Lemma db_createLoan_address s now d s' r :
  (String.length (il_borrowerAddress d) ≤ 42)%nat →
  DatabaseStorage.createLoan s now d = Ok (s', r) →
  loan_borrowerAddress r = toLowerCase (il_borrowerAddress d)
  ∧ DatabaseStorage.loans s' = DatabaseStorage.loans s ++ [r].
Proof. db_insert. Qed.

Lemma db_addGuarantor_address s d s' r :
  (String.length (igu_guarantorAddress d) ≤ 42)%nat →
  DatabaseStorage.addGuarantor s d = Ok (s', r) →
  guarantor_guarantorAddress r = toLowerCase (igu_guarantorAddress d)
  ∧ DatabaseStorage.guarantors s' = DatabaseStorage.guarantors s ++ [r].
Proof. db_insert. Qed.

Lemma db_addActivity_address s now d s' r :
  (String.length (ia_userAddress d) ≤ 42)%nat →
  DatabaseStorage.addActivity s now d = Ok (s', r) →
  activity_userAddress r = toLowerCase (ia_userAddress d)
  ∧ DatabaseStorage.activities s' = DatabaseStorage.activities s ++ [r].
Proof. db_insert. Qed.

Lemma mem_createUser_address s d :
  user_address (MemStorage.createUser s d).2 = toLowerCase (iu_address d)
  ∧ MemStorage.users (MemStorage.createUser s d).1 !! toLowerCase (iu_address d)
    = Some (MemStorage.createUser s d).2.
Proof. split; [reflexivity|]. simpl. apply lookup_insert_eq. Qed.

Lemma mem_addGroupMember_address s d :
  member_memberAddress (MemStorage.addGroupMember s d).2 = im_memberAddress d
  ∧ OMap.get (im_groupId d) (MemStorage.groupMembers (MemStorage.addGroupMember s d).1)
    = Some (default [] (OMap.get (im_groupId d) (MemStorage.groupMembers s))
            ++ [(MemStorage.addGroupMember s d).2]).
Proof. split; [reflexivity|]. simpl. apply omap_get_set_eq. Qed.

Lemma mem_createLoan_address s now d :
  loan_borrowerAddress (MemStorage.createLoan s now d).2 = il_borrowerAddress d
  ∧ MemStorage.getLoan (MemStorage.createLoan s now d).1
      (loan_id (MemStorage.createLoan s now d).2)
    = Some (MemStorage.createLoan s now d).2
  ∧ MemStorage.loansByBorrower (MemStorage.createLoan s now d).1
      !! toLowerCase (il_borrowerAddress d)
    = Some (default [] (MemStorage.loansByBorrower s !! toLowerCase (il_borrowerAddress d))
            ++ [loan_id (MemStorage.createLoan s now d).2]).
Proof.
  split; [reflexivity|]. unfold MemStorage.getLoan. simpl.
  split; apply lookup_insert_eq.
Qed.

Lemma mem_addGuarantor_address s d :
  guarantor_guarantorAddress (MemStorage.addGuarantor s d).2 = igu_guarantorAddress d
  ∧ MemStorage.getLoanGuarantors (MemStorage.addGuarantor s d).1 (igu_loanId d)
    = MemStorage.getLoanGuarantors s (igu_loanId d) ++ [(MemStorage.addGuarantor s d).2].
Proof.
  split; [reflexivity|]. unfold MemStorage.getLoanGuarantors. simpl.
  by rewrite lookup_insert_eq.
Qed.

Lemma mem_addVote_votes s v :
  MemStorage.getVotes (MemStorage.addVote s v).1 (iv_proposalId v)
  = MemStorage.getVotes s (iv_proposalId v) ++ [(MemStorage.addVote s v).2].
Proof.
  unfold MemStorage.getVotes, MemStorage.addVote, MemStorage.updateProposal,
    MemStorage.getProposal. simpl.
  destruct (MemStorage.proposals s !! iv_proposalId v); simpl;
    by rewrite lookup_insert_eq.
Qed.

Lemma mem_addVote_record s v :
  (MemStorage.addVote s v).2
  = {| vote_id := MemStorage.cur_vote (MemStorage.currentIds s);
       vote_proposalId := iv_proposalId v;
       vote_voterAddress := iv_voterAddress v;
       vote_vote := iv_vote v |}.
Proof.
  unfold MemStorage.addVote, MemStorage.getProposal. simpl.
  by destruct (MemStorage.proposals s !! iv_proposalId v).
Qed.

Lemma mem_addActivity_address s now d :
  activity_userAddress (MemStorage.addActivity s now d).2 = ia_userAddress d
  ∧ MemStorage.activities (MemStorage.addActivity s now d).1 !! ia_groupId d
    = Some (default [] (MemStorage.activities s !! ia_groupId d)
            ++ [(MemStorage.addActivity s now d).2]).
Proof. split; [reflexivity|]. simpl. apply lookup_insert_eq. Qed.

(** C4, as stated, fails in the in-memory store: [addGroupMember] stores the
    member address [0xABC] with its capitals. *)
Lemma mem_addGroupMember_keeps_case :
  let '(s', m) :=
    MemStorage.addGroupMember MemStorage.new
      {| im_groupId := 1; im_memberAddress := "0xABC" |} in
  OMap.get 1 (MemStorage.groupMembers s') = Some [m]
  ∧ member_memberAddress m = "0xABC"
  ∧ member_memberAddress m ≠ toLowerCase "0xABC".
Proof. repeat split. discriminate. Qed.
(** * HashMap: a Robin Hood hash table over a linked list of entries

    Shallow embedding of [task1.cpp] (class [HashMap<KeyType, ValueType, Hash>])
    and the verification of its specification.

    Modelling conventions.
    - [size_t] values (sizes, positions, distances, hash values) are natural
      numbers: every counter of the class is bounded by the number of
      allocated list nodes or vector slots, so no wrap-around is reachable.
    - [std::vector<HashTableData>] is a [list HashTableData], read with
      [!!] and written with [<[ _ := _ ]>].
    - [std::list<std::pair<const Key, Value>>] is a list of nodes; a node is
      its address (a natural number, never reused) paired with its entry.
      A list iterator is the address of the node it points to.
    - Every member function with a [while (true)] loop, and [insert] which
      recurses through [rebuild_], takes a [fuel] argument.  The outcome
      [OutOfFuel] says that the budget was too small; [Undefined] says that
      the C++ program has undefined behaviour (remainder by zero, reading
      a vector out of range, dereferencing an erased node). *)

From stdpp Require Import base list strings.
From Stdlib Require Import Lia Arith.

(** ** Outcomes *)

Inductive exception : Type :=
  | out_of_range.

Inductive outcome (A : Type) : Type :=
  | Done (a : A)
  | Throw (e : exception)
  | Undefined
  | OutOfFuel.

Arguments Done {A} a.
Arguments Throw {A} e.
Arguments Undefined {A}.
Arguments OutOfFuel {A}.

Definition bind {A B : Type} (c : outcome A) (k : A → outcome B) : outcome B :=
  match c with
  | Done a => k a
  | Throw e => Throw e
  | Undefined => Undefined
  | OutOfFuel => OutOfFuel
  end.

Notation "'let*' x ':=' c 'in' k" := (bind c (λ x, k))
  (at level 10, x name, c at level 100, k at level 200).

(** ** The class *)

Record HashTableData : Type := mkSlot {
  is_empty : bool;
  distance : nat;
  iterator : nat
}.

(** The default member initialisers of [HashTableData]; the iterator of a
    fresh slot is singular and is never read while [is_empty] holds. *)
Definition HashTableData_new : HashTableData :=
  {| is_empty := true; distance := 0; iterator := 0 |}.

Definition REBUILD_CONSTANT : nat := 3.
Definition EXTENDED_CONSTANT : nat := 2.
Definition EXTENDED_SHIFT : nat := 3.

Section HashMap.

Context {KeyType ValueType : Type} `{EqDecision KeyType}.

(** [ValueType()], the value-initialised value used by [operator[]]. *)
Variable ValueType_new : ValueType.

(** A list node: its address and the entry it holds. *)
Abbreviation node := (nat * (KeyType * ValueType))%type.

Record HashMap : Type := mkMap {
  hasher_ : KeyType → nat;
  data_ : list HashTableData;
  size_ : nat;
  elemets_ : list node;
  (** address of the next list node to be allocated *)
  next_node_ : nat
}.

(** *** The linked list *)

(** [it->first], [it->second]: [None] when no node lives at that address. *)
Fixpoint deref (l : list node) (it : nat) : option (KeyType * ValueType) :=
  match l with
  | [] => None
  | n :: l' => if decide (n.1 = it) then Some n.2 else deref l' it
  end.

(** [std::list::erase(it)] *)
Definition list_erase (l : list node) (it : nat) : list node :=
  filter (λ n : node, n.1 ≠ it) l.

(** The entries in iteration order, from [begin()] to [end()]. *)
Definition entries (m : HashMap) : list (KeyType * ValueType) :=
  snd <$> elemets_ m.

---

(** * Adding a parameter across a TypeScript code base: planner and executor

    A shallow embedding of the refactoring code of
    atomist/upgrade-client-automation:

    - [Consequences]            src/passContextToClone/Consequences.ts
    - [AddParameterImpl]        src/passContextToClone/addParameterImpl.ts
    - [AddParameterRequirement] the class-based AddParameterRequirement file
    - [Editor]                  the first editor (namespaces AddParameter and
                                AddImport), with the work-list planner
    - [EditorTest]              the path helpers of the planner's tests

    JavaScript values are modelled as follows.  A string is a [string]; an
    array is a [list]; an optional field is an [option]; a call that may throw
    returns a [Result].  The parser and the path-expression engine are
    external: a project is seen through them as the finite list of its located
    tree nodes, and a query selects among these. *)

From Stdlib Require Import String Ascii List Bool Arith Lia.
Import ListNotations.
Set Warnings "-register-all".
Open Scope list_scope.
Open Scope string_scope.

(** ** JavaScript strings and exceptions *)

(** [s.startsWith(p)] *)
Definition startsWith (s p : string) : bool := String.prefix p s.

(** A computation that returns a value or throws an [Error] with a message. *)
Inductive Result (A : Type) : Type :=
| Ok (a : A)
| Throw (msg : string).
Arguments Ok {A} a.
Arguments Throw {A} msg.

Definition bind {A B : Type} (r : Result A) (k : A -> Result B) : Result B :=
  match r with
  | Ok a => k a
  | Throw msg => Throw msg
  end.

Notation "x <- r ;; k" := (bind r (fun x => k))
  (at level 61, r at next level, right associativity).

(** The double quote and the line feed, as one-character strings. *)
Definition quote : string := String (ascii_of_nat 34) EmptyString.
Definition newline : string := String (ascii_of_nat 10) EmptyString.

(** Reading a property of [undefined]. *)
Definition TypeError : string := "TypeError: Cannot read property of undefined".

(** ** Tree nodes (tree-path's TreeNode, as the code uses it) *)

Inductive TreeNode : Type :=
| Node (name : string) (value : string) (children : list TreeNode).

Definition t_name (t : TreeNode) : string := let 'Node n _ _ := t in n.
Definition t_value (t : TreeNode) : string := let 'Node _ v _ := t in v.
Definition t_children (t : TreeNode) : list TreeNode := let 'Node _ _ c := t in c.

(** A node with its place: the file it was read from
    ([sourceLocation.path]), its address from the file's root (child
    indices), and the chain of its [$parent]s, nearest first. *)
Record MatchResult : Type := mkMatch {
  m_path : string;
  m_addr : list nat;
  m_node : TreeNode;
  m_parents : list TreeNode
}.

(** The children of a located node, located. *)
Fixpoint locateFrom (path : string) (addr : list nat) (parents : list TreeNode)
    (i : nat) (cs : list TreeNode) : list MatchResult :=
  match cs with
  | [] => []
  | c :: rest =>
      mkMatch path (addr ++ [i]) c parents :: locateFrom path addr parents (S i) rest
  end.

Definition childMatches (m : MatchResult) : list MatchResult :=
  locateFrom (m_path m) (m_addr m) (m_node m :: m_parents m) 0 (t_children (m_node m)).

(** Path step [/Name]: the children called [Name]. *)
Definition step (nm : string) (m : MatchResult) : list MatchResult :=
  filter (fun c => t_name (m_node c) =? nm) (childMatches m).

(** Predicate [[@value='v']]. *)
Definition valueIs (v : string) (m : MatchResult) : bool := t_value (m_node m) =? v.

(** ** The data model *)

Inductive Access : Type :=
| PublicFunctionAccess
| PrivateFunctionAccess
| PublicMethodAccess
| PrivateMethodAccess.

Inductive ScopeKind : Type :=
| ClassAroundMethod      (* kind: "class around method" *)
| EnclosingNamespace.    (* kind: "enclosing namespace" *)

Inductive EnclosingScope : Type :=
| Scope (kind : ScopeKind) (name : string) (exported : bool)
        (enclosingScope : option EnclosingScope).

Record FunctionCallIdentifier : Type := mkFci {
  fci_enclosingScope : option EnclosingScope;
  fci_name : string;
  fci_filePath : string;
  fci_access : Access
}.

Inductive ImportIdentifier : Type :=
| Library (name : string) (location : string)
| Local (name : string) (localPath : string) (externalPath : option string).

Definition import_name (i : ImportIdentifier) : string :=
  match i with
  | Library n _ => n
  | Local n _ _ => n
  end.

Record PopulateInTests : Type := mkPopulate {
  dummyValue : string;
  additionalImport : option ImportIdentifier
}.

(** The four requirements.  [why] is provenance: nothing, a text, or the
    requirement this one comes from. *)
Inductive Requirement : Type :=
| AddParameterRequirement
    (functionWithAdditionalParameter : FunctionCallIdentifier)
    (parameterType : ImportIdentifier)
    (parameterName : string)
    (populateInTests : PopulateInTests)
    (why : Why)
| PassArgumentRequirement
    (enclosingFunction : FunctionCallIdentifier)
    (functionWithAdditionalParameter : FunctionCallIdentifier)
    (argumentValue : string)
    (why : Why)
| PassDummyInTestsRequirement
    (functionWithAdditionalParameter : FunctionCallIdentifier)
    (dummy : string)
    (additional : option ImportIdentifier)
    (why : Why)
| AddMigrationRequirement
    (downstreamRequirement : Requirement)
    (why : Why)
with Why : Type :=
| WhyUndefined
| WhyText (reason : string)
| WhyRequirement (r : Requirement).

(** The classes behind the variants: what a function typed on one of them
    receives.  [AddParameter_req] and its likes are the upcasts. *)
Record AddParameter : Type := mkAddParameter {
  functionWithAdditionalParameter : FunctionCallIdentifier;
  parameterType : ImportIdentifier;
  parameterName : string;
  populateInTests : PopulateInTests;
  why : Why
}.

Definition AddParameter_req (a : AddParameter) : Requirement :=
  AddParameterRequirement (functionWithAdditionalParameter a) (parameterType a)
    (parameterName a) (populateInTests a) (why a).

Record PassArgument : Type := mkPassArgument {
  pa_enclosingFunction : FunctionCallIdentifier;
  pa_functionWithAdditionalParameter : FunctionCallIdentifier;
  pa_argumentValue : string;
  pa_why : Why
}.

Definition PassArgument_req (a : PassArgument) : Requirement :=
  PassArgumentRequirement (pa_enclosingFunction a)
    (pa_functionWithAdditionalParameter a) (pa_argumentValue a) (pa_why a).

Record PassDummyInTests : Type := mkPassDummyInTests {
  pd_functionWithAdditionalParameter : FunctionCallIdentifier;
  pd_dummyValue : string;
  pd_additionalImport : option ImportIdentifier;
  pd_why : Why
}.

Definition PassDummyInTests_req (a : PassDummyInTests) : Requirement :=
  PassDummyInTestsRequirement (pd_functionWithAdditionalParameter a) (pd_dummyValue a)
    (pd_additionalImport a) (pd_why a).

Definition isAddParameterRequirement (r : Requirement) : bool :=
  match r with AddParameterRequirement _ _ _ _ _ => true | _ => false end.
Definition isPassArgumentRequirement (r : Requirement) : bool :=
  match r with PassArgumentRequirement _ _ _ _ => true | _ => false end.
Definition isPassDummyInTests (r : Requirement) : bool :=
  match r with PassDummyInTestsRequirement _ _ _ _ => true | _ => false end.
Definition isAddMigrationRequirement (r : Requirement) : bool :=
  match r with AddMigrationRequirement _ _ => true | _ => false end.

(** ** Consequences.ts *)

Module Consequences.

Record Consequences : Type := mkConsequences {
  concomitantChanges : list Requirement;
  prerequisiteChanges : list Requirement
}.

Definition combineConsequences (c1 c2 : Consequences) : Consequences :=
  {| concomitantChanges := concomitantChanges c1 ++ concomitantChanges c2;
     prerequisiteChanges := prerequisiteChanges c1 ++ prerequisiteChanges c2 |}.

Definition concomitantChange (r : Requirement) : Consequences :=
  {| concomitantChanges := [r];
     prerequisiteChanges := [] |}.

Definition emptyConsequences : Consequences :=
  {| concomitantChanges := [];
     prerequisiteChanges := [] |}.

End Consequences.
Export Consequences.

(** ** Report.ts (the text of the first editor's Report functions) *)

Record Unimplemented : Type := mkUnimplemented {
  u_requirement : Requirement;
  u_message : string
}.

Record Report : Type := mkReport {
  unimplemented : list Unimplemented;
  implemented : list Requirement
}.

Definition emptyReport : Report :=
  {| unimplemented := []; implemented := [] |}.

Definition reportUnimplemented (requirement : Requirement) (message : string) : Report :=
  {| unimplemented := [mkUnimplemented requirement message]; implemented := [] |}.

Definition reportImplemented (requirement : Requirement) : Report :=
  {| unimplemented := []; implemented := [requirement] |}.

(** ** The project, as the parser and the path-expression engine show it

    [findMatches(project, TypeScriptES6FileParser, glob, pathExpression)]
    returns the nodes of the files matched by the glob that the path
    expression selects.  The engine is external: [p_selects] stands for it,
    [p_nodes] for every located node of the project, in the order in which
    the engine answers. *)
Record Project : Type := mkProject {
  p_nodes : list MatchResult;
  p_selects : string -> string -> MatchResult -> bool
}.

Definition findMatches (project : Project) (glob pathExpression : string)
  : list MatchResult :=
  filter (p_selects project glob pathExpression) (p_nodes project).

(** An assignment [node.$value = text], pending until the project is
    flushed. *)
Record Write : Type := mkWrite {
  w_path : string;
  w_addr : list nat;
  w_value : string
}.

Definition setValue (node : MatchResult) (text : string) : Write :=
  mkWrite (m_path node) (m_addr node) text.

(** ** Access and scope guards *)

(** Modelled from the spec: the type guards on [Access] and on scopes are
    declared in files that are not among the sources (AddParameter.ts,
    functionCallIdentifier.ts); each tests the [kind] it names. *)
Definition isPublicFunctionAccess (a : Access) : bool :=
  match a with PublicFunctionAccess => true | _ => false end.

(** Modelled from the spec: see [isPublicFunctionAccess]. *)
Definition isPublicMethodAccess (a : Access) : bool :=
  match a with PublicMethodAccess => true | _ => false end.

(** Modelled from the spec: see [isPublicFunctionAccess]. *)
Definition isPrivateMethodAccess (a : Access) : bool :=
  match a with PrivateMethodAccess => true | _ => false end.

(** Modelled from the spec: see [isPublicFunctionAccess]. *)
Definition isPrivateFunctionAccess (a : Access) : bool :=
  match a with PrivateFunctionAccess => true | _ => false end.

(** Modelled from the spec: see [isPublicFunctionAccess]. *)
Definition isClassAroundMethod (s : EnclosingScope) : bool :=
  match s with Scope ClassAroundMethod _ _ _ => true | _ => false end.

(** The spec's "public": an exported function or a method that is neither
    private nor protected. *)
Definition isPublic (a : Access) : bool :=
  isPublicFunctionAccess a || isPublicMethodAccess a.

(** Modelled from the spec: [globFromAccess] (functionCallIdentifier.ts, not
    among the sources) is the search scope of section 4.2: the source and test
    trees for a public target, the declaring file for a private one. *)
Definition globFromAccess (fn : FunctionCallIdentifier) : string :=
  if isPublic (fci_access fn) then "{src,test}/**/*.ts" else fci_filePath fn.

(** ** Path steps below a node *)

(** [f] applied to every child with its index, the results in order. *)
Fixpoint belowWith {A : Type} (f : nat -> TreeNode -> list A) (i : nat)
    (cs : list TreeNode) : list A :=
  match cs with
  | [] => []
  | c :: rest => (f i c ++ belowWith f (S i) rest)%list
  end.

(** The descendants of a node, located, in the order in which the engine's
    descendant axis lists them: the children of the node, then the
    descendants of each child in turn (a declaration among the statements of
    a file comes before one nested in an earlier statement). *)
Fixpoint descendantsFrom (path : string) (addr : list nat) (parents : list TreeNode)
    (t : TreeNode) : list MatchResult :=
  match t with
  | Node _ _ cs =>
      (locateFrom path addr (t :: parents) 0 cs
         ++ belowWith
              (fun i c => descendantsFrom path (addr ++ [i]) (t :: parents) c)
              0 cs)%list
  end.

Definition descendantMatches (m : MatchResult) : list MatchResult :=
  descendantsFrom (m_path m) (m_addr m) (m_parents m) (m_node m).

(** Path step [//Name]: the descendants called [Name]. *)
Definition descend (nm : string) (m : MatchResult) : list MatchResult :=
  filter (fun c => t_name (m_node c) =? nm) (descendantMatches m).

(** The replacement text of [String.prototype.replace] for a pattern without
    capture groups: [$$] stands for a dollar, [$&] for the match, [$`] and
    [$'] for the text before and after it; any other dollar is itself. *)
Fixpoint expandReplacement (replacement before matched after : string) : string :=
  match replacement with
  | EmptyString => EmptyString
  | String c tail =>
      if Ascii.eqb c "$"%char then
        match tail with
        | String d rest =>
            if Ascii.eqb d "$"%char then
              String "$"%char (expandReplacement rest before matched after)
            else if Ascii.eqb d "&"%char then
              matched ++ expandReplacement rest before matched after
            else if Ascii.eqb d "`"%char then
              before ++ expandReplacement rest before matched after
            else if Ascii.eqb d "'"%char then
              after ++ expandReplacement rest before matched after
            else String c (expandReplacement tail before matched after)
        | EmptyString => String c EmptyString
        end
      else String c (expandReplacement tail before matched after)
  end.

* * *

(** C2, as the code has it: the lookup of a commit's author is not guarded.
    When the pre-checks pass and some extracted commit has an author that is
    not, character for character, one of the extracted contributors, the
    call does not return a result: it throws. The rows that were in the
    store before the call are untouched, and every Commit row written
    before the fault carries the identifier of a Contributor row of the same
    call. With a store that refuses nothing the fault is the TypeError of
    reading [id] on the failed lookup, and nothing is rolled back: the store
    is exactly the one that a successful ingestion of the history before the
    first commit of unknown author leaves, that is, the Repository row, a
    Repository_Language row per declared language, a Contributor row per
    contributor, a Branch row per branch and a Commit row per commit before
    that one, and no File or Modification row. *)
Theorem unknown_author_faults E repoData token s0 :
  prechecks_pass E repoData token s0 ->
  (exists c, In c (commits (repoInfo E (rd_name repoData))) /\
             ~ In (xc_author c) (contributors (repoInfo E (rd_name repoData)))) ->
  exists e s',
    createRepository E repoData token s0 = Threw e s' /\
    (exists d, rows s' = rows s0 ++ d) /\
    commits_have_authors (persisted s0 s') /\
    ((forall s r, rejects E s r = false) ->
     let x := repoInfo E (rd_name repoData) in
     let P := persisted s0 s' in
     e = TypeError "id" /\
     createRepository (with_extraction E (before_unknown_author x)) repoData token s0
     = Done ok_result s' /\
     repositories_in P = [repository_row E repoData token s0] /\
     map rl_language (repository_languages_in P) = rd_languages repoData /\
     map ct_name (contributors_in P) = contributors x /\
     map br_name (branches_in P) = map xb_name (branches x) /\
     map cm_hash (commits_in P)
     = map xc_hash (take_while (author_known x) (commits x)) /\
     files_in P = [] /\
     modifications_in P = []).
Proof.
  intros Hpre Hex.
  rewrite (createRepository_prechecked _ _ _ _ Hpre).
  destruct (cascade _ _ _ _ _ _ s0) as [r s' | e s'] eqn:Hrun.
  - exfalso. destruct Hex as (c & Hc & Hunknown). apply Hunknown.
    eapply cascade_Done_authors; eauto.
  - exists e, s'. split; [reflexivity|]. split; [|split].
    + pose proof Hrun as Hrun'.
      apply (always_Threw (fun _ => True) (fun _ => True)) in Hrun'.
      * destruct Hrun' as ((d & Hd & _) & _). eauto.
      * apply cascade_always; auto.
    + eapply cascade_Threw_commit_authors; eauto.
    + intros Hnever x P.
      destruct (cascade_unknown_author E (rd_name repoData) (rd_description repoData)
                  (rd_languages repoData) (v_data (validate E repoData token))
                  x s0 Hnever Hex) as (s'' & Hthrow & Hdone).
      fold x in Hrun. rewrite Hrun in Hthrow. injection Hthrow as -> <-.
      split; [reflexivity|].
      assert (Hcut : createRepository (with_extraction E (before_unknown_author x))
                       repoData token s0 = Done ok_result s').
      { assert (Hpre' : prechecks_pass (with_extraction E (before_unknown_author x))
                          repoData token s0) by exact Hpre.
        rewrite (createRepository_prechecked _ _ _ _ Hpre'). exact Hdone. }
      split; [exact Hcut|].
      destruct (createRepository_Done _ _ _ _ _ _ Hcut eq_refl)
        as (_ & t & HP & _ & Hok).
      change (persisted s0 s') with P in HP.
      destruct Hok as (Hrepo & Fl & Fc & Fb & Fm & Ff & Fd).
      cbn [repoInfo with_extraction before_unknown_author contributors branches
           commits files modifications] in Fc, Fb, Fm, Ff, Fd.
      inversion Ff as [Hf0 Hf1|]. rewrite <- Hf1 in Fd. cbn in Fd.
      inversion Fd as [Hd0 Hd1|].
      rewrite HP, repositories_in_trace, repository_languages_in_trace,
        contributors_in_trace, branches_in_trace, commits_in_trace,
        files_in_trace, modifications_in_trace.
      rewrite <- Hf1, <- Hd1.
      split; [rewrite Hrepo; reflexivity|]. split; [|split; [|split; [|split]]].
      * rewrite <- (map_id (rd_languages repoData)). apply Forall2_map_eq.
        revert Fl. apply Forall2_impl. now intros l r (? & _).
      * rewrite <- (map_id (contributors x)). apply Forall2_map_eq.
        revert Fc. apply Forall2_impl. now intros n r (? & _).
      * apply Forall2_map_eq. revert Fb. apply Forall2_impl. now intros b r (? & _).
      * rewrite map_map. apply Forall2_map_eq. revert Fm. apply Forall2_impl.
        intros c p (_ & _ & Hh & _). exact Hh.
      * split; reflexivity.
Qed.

Task objective: Going back to the entries above, set down exactly the lines that begin at the one with "s !! ia_groupId d)" and end at the one with "- Every member", both included, and nothing else.

Answer to this exercise:
    = Some (default [] (MemStorage.activities s !! ia_groupId d)
            ++ [(MemStorage.addActivity s now d).2]).
Proof. split; [reflexivity|]. simpl. apply lookup_insert_eq. Qed.

(** C4, as stated, fails in the in-memory store: [addGroupMember] stores the
    member address [0xABC] with its capitals. *)
Lemma mem_addGroupMember_keeps_case :
  let '(s', m) :=
    MemStorage.addGroupMember MemStorage.new
      {| im_groupId := 1; im_memberAddress := "0xABC" |} in
  OMap.get 1 (MemStorage.groupMembers s') = Some [m]
  ∧ member_memberAddress m = "0xABC"
  ∧ member_memberAddress m ≠ toLowerCase "0xABC".
Proof. repeat split. discriminate. Qed.
(** * HashMap: a Robin Hood hash table over a linked list of entries

    Shallow embedding of [task1.cpp] (class [HashMap<KeyType, ValueType, Hash>])
    and the verification of its specification.

    Modelling conventions.
    - [size_t] values (sizes, positions, distances, hash values) are natural
      numbers: every counter of the class is bounded by the number of
      allocated list nodes or vector slots, so no wrap-around is reachable.
    - [std::vector<HashTableData>] is a [list HashTableData], read with
      [!!] and written with [<[ _ := _ ]>].
    - [std::list<std::pair<const Key, Value>>] is a list of nodes; a node is
      its address (a natural number, never reused) paired with its entry.
      A list iterator is the address of the node it points to.
    - Every member function with a [while (true)] loop, and [insert] which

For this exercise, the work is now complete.